Nama Riza Chalid masuk dalam Daftar Pencarian Orang (DPO) Kejagung sejak 19 Agustus 2025, setelah ia mangkir lebih dari tiga kali dari panggilan pemeriksaan.
Kasus yang menjerat Riza bermula pada 10 Juli 2025, ketika Kejagung menetapkannya sebagai tersangka dalam perkara dugaan korupsi tata kelola minyak mentah dan produk kilang pada PT Pertamina (Persero), Sub Holding, serta Kontraktor Kontrak Kerja Sama (KKKS) periode 2018-2023.
Riza merupakan pemilik PT Orbit Terminal Merak (OTM), perusahaan yang terlibat dalam kerja sama dengan Pertamina.
Riza Chalid diduga melakukan tindak pidana korupsi dengan menghilangkan skema kepemilikan aset Terminal BBM Merak dalam kontrak kerja sama, serta menetapkan harga kontrak yang dinilai terlalu tinggi.
Berdasarkan ketentuan, kontrak kerja sama antara PT OTM dan Pertamina berlaku selama sepuluh tahun. Dalam kurun waktu tersebut, aset Terminal BBM Merak seharusnya beralih menjadi milik PT Pertamina Patra Niaga. Namun, skema kepemilikan tersebut dihapus sepihak oleh Riza Chalid.

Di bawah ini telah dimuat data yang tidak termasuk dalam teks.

Lemma step_close a (r r' : Runtime) : step a r = Some r' -> close_inv r -> close_inv r'.
Proof.
  intros Hs Hinv. destruct a; simpl in Hs.
  - injection Hs as <-. destruct (serve_connection_frame alpn remote_id r) as
      (_ & _ & _ & Ecc & _ & _ & Ep & Ef & _ & Ecf & _).
    assert (exists t, conns (serve_connection alpn remote_id r) = conns r ++ [t] /\
      close_ok (serve_connection alpn remote_id r) t) as (t & Ec & Ht).
    { unfold ServeRuntime.serve_connection, validate_http_connection, serve_validated_entry.
      repeat case_match; (eexists; split; [reflexivity|done]). }
    unfold close_inv. rewrite Ec. apply Forall_app. split; [|by apply Forall_singleton].
    eapply Forall_impl; [exact Hinv|]. intros x Hx. eapply close_ok_frame; [..|exact Hx]; [done|congruence|].
    unfold close_due. by rewrite Ep, Ef.
  - by eapply conn_step_close.
  - apply req_step_frame in Hs as (_ & Ec & _ & _ & Ecc & Ep & Ef & _ & Ecf & _).
    eapply close_inv_frame; [exact Ec| |exact Hinv]. intros t. apply close_ok_frame; [done|congruence|].
    unfold close_due. by rewrite Ep, Ef.
  - by eapply shutdown_close.
  - injection Hs as <-. apply (close_inv_frame r); [done| |exact Hinv]. intros t.
    apply close_ok_due; [done|]. left. simpl. lia.
  - case_match; [done|]. injection Hs as <-. apply (close_inv_frame r); [done| |exact Hinv].
    intros t. by apply close_ok_notified.
  - injection Hs as <-. apply (close_inv_frame r); [done| |exact Hinv]. intros t. by apply close_ok_frame.
  - case_match; [|done]. injection Hs as <-. apply (close_inv_frame r); [done| |exact Hinv].
    intros t. by apply close_ok_frame.
  - injection Hs as <-. apply (close_inv_frame r); [done| |exact Hinv]. intros t. by apply close_ok_frame.
  - case_match; [|done]. injection Hs as <-. apply (close_inv_frame r); [done| |exact Hinv].
    intros t. by apply close_ok_frame.
  - case_match; [|done]. injection Hs as <-. apply (close_inv_frame r); [done| |exact Hinv].
    intros t. by apply close_ok_frame.
Qed.

(** ** No lost wake-up of [shutdown] *)

(** The task that dropped the last delivery has yet to notify. *)
Definition drain_due (r : Runtime) : Prop := exists q t, reqs r !! q = Some t /\ rq_pc t = RqNotify.

Definition drain_wait_inv (r : Runtime) : Prop :=
  match shutdown_pc r with
  | SdCheck WaitDeliveries _ f => nt_made f (drain_notify r)
  | SdSleep WaitDeliveries _ f =>
      nt_made f (drain_notify r) /\
      (deliveries r = 0%Z -> nt_fires f (drain_notify r) = true \/ drain_due r)
  | _ => True
  end.

Lemma drain_wait_frame (r r' : Runtime) :
  shutdown_pc r' = shutdown_pc r -> drain_notify r' = drain_notify r ->
  (deliveries r' = 0%Z -> deliveries r = 0%Z \/ drain_due r') -> (drain_due r -> drain_due r') ->
  drain_wait_inv r -> drain_wait_inv r'.
Proof.
  intros Ep En Hd Hdue. unfold drain_wait_inv. rewrite Ep, En.
  destruct (shutdown_pc r) as [| |[] ? f|[] ? f| | | |]; try done.
  intros [Hm Hw]. split; [done|]. intros E. destruct (Hd E) as [E0|]; [|by right]. destruct (Hw E0); auto.
Qed.

Lemma drain_due_app (r r' : Runtime) l : reqs r' = reqs r ++ l -> drain_due r -> drain_due r'.
Proof. intros E (q & t & Hq & Ht). exists q, t. rewrite E. split; [by apply lookup_app_l_Some|done]. Qed.

Lemma drain_due_abort (r r' : Runtime) qs : reqs r' = abort_all qs (reqs r) -> drain_due r -> drain_due r'.
Proof.
  intros E (q & t & Hq & Ht). unfold drain_due. rewrite E. unfold abort_all.
  eexists q, _. rewrite list_lookup_imap, Hq. simpl. split; [done|]. by case_bool_decide.
Qed.

Lemma req_step_drain_wait q env (r r' : Runtime) :
  req_step q env r = Some r' -> drain_wait_inv r -> drain_wait_inv r'.
Proof.
  intros Hs Hinv. pose proof (req_step_frame _ _ _ _ Hs) as (_ & _ & _ & _ & _ & Ep & _).
  unfold req_step, delivery_tracker_drop in Hs. destruct (reqs r !! q) as [t|] eqn:Eq; [|done].
  assert (forall x, rq_pc t <> RqNotify -> reqs r' = <[q := x]> (reqs r) -> drain_due r -> drain_due r') as Hdue.
  { intros x Hn E (q' & t' & Hq' & Ht'). exists q', t'. rewrite E, list_lookup_insert_ne; [done|congruence]. }
  assert (q < length (reqs r)) as Hlt by (by eapply lookup_lt_Some).
  destruct (rq_pc t) eqn:Epc; destruct env; try discriminate Hs; repeat case_match_hyp Hs;
    try discriminate Hs; injection Hs as <-.
  all: try (apply drain_wait_frame with r; [done|done| |by eapply Hdue|done]; simpl; bool_to_prop; auto; lia).
  - apply drain_wait_frame with r; [done|done| |by eapply Hdue|done]. intros _. right.
    exists q. eexists. simpl. split; [by apply list_lookup_insert_eq|done].
  - apply drain_wait_frame with r; [done|done| |by eapply Hdue|done]. intros _. right.
    exists q. eexists. simpl. split; [by apply list_lookup_insert_eq|done].
  - unfold drain_wait_inv in *; simpl in *. destruct (shutdown_pc r) as [| |[] ? f|[] ? f| | | |]; try done.
    + by apply nt_made_later.
    + destruct Hinv as [Hm _]. split; [by apply nt_made_later|]. left. by apply nt_fires_after.
Qed.

Lemma shutdown_drain_wait (r r' : Runtime) :
  shutdown INSTANT_MAX r = Some r' -> drain_wait_inv r -> drain_wait_inv r'.
Proof.
  intros Hs Hinv. unfold drain_wait_inv in Hinv. unfold shutdown, wait_for_zero_until, wait_return, stop in Hs.
  destruct (shutdown_pc r) as [|[] dl|[] dl f|[] dl f|b dl|b dl|b dl|b] eqn:Ep; try discriminate Hs;
    repeat case_match_hyp Hs; try discriminate Hs; injection Hs as <-; unfold drain_wait_inv; simpl;
    try done; [apply nt_made_now|]. split; [done|]. intros E. simpl in *. bool_to_prop. done.
Qed.

Lemma step_drain_wait a (r r' : Runtime) :
  req_inv r -> step a r = Some r' -> drain_wait_inv r -> drain_wait_inv r'.
Proof.
  intros Hri Hs Hinv. destruct a; simpl in Hs.
  - injection Hs as <-. destruct (serve_connection_frame alpn remote_id r) as
      (E1 & _ & E3 & _ & En & _ & Ep & _).
    apply drain_wait_frame with r; try done; [rewrite E3; by left|].
    apply drain_due_app with []. by rewrite E1, app_nil_r.
  - destruct (conn_step_effect _ _ _ _ Hs) as (t & t' & _ & _ & _ & _ & _ & Ep & _ & En & _).
    assert (0 <= deliveries r)%Z as H0d.
    { rewrite (ri_deliveries _ Hri). apply zsum_nonneg, del_holds_nonneg. }
    destruct (conn_step_reqs _ _ _ _ Hs) as [E0 [(E1&_&E3)|[(_&E1&_&E3)|(qs&E1&_&E3)]]];
      apply drain_wait_frame with r; try done; try (intros; left; lia).
    + apply drain_due_app with []. by rewrite E1, app_nil_r.
    + by eapply drain_due_app.
    + by eapply drain_due_abort.
  - by eapply req_step_drain_wait.
  - by eapply shutdown_drain_wait.
  - injection Hs as <-. apply drain_wait_frame with r; auto.
  - case_match; [done|]. injection Hs as <-. apply drain_wait_frame with r; auto.
  - injection Hs as <-. apply drain_wait_frame with r; auto.
  - case_match; [|done]. injection Hs as <-. apply drain_wait_frame with r; auto.
  - injection Hs as <-. apply drain_wait_frame with r; auto.
  - case_match; [|done]. injection Hs as <-. apply drain_wait_frame with r; auto.
  - case_match; [|done]. injection Hs as <-. apply drain_wait_frame with r; auto.
Qed.

(** The same for the wait on the connections.  It holds as long as no other
    cycle of the endpoint releases a connection. *)
Definition release_due (r : Runtime) : Prop :=
  exists i t d x, conns r !! i = Some t /\ ct_pc t = CReleased d x.

Definition conn_wait_inv (r : Runtime) : Prop :=
  match shutdown_pc r with
  | SdCheck (WaitConnections _) _ f => nt_made f (released (admission r))
  | SdSleep (WaitConnections _) _ f =>
      nt_made f (released (admission r)) /\
      (total (admission r) = 0%Z -> nt_fires f (released (admission r)) = true \/ release_due r)
  | _ => True
  end.

Lemma conn_wait_frame (r r' : Runtime) :
  shutdown_pc r' = shutdown_pc r -> released (admission r') = released (admission r) ->
  (total (admission r') = 0%Z -> total (admission r) = 0%Z \/ release_due r') ->
  (release_due r -> release_due r') -> conn_wait_inv r -> conn_wait_inv r'.
Proof.
  intros Ep En Hd Hdue. unfold conn_wait_inv. rewrite Ep, En.
  destruct (shutdown_pc r) as [| |[] ? f|[] ? f| | | |]; try done.
  intros [Hm Hw]. split; [done|]. intros E. destruct (Hd E) as [E0|]; [|by right]. destruct (Hw E0); auto.
Qed.

Lemma release_due_insert i (t t' : ConnTask) (r r' : Runtime) :
  conns r !! i = Some t -> (forall d x, ct_pc t <> CReleased d x) ->
  conns r' = <[i := t']> (conns r) -> release_due r -> release_due r'.
Proof.
  intros Hi Hn E (j & u & d & x & Hj & Hu). exists j, u, d, x. rewrite E, list_lookup_insert_ne; [done|].
  intros ->. rewrite Hi in Hj. injection Hj as ->. by eapply Hn.
Qed.

Lemma conn_step_conn_wait i env (r r' : Runtime) :
  conn_step i env r = Some r' -> conn_wait_inv r -> conn_wait_inv r'.
Proof.
  intros Hs Hinv.
  destruct (conn_step_effect _ _ _ _ Hs) as (t & t' & Hi & Hc & _ & _ & _ & Ep & _).
  assert (i < length (conns r)) as Hlt by (by eapply lookup_lt_Some).
  unfold ServeRuntime.conn_step in Hs. rewrite Hi in Hs.
  destruct (ct_pc t) eqn:Epc; destruct env; try discriminate Hs; unfold try_admit in Hs;
    repeat case_match_hyp Hs; try discriminate Hs; injection Hs as <-.
  all: try (apply conn_wait_frame with r; [done| | | |done]; [| |by eapply release_due_insert; [done|congruence|]];
            simpl; rewrite ?(proj2 (proj2 (proj2 (proj2 (proj2 (fire_static _ _ _)))))),
              ?(proj1 (proj2 (fire_static _ _ _))); auto; fail).
  - (* release *)
    match goal with E : release_locked _ _ = _ |- _ =>
      pose proof (release_locked_static (ct_peer t) (admission r)) as (_ & _ & _ & Er & _); rewrite E in Er end.
    apply conn_wait_frame with r; [done|done| |by eapply release_due_insert; [done|congruence|]|done].
    intros _. right. eexists i, _, _, _. simpl. split; [by apply list_lookup_insert_eq|done].
  - (* wake-up *)
    unfold conn_wait_inv in *; simpl in *. destruct (shutdown_pc r) as [| |[] ? f|[] ? f| | | |]; try done.
    + by apply nt_made_later.
    + destruct Hinv as [Hm _]. split; [by apply nt_made_later|]. left. by apply nt_fires_after.
Qed.

Lemma shutdown_conn_wait (r r' : Runtime) :
  shutdown INSTANT_MAX r = Some r' -> conn_wait_inv r -> conn_wait_inv r'.
Proof.
  intros Hs Hinv. unfold conn_wait_inv in Hinv. unfold shutdown, wait_for_zero_until, wait_return, stop in Hs.
  destruct (shutdown_pc r) as [|[] dl|[] dl f|[] dl f|b dl|b dl|b dl|b] eqn:Ep; try discriminate Hs;
    repeat case_match_hyp Hs; try discriminate Hs; injection Hs as <-; unfold conn_wait_inv; simpl;
    try done; [apply nt_made_now|]. split; [done|]. intros E. simpl in *. bool_to_prop. done.
Qed.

Baca Juga: Gen Y dan Z Punya Peran Strategis dalam Transformasi Digital Layanan Pertanahan
Penetapan tersangka terhadap Riza mengacu pada Surat Penetapan Tersangka Nomor TAP-49/F.2/Fd.2/07/2025 dan Surat Perintah Penyidikan Nomor PRIN-53/F.2/Fd.2/07/2025, keduanya tertanggal 10 Juli 2025.
Kerugian Negara Rp193,6 Triliun
Kejagung menyebutkan total kerugian keuangan negara akibat praktik korupsi ini mencapai Rp193,7 triliun.
Kerugian tersebut mencakup berbagai transaksi dalam negeri maupun luar negeri terkait perdagangan minyak.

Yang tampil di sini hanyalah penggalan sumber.